Groupe Bolloré, vers une cession de ses activités portuaires d'Afrique

Le groupe Bolloré est en pleine reconversion. Le quotidien Le Monde indique à juste titre que l'industriel français a contacté une banque d'affaires en vue d'étudier l'éventuelle cession de ses activités portuaires en Afrique.

Vincent_Bollore_Les secteurs de l'audiovisuel, de la publicité et de la communication, tel est le nouveau champ dans lequel le groupe Bolloré entend désormais faire sa reconversion. Le groupe français a d'ailleurs exploré ce terrain depuis une dizaine d'années et semble s'y plaire et s'y installer durablement et confortablement. Cette nouvelle activité constitue à ce jour 80% des bénéfices de l'industriel français.

C'est à juste titre que l'entreprise dirigée par Vincent Bolloré compte se retirer de ses activités portuaires, aéroportuaires et ferroviaires en Afrique. « Aujourd'hui, Bolloré est présent dans 42 ports africains en qualité d'opérateur de terminaux, d'agent de lignes maritimes ou de manutentionnaire. Il gère 16 terminaux à conteneurs, principalement en Afrique centrale et en Afrique de l'Ouest, mais aussi trois concessions ferroviaires, des entrepôts et des ports secs, etc. », indique RFI.

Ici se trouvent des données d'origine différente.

(* ===== verification/ReactorSpec.v ===== *)
(** * The invariant of a loop and its connections

    What the kernel promises about descriptors, the invariant of Reactor.v and
    that every step of the loop thread and of the other threads keeps it: the
    specifications of the parts are put together here. *)
From S2P Require Import Prelude Posix Channel EPollPoller.
From S2P Require TimerQueue TimerQueueSpec.
From S2P Require Import Buffer TcpConnection TcpConnectionSpec ConnectionFrame Reactor.

(** [fd] has been opened. *)
Definition opened {K} `{!Epoll K} (fd : Z) (k k' : K) : Prop :=
  pollable k fd = false ∧
  ∀ fd', pollable k' fd' = bool_decide (fd' = fd) || pollable k fd'.

(** A new descriptor is none of the open ones, and a new epoll instance
    watches nothing. After close(2), on Linux whatever it returns, the
    descriptor is not open, and the epoll instance does not have it. *)
Class DescriptorsSpec (K : Type) `{!Epoll K, !Descriptors K} : Prop := {
  epoll_create1_ok k fd k' :
    epoll_create1 k = IoOk (fd, k') → opened fd k k' ∧ interest k' = ∅;
  timerfd_create_ok k fd k' :
    timerfd_create k = IoOk (fd, k') → opened fd k k' ∧ interest k' = interest k;
  eventfd_ok k fd k' :
    eventfd k = IoOk (fd, k') → opened fd k k' ∧ interest k' = interest k;
  listen_socket_ok k fd k' :
    listen_socket k = IoOk (fd, k') → opened fd k k' ∧ interest k' = interest k;
  accept4_ok k fd k' :
    accept4 k = IoOk (fd, k') → opened fd k k' ∧ interest k' = interest k;
  close_ok k fd r k' :
    close_fd k fd = (r, k') →
    (∀ fd', pollable k' fd' = negb (bool_decide (fd' = fd)) && pollable k fd') ∧
    interest k' = delete fd (interest k);
}.

(** ** Channels that come and go *)
Section channels.
Context {K CB : Type} `{!Epoll K, !EpollSpec K}.
Abbreviation PW := (PollWorld K CB).
Implicit Types (w : PW) (c : Channel CB).

(** The descriptors of all channels are open. *)
Lemma attached_pollable w p c :
  attached w → pw_channels w !! p = Some c → pollable (epollfd_ w) (fd_ c) = true.
Proof.
  intros Hatt Hc. pose proof (attached_synced _ Hatt) as [Hi Ha Hd Hm _].
  destruct (Hi _ _ Hc) as [Hidx|[Hidx|Hidx]].
  - by apply (attached_new _ Hatt p c Hc).
  - destruct (Ha _ _ Hc Hidx) as [Hmap _]. by apply Hm in Hmap as [? _].
  - destruct (Hd _ _ Hc Hidx) as [Hmap _]. by apply Hm in Hmap as [? _].
Qed.

(** Opening a descriptor. *)
Lemma attached_opened fd k w :
  attached w → opened fd (epollfd_ w) k → interest k = interest (epollfd_ w) →
  attached (set_epollfd k w).
Proof.
  intros [[Hi Ha Hd Hm Hint] Hloop Hinj Hnew] [_ Hopen] Hsame.
  assert (∀ fd', pollable (epollfd_ w) fd' = true → pollable k fd' = true) as Hmono.
  { intros fd' Hp. rewrite Hopen, Hp. apply orb_true_r. }
  split; [split|done|done|]; cbn; rewrite ?Hsame; try done.
  - intros fd' p Hp. destruct (Hm _ _ Hp). split; auto.
  - intros p c Hc Hidx. destruct (Hnew p c Hc Hidx). split; cbn; auto.
Qed.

Nonobstant le fait que ses activités en Afrique lui rapportent plus de deux milliards d'euros de chiffre d'affaires, avec un personnel de plus de 20 000 employés, Bolloré aurait copté la banque d'affaires Morgan Stanley afin d'étudier la possibilité de cession de ses activités logistiques sur le continent.

Même s'il ne s'agit pour l'instant que d'une éventualité, CMA-CGM, Mearsk, Dubaï Ports World et Cosco shipping font d'ores et déjà le pied de grue pour s'acquérir ce vaste marché, qui a permis à la multinationale française de bâtir fortune.

Le confrère précise par ailleurs que Bolloré constitue à n'en point douter « un vecteur essentiel de l'influence économique de la France en Afrique ».

Le 24 avril 2018, faut-il le rappeler, le groupe Bolloré a été mis en examen par la justice française pour des soupçons de corruption dans la passation de marchés sur plusieurs ports d'Afrique de l'Ouest.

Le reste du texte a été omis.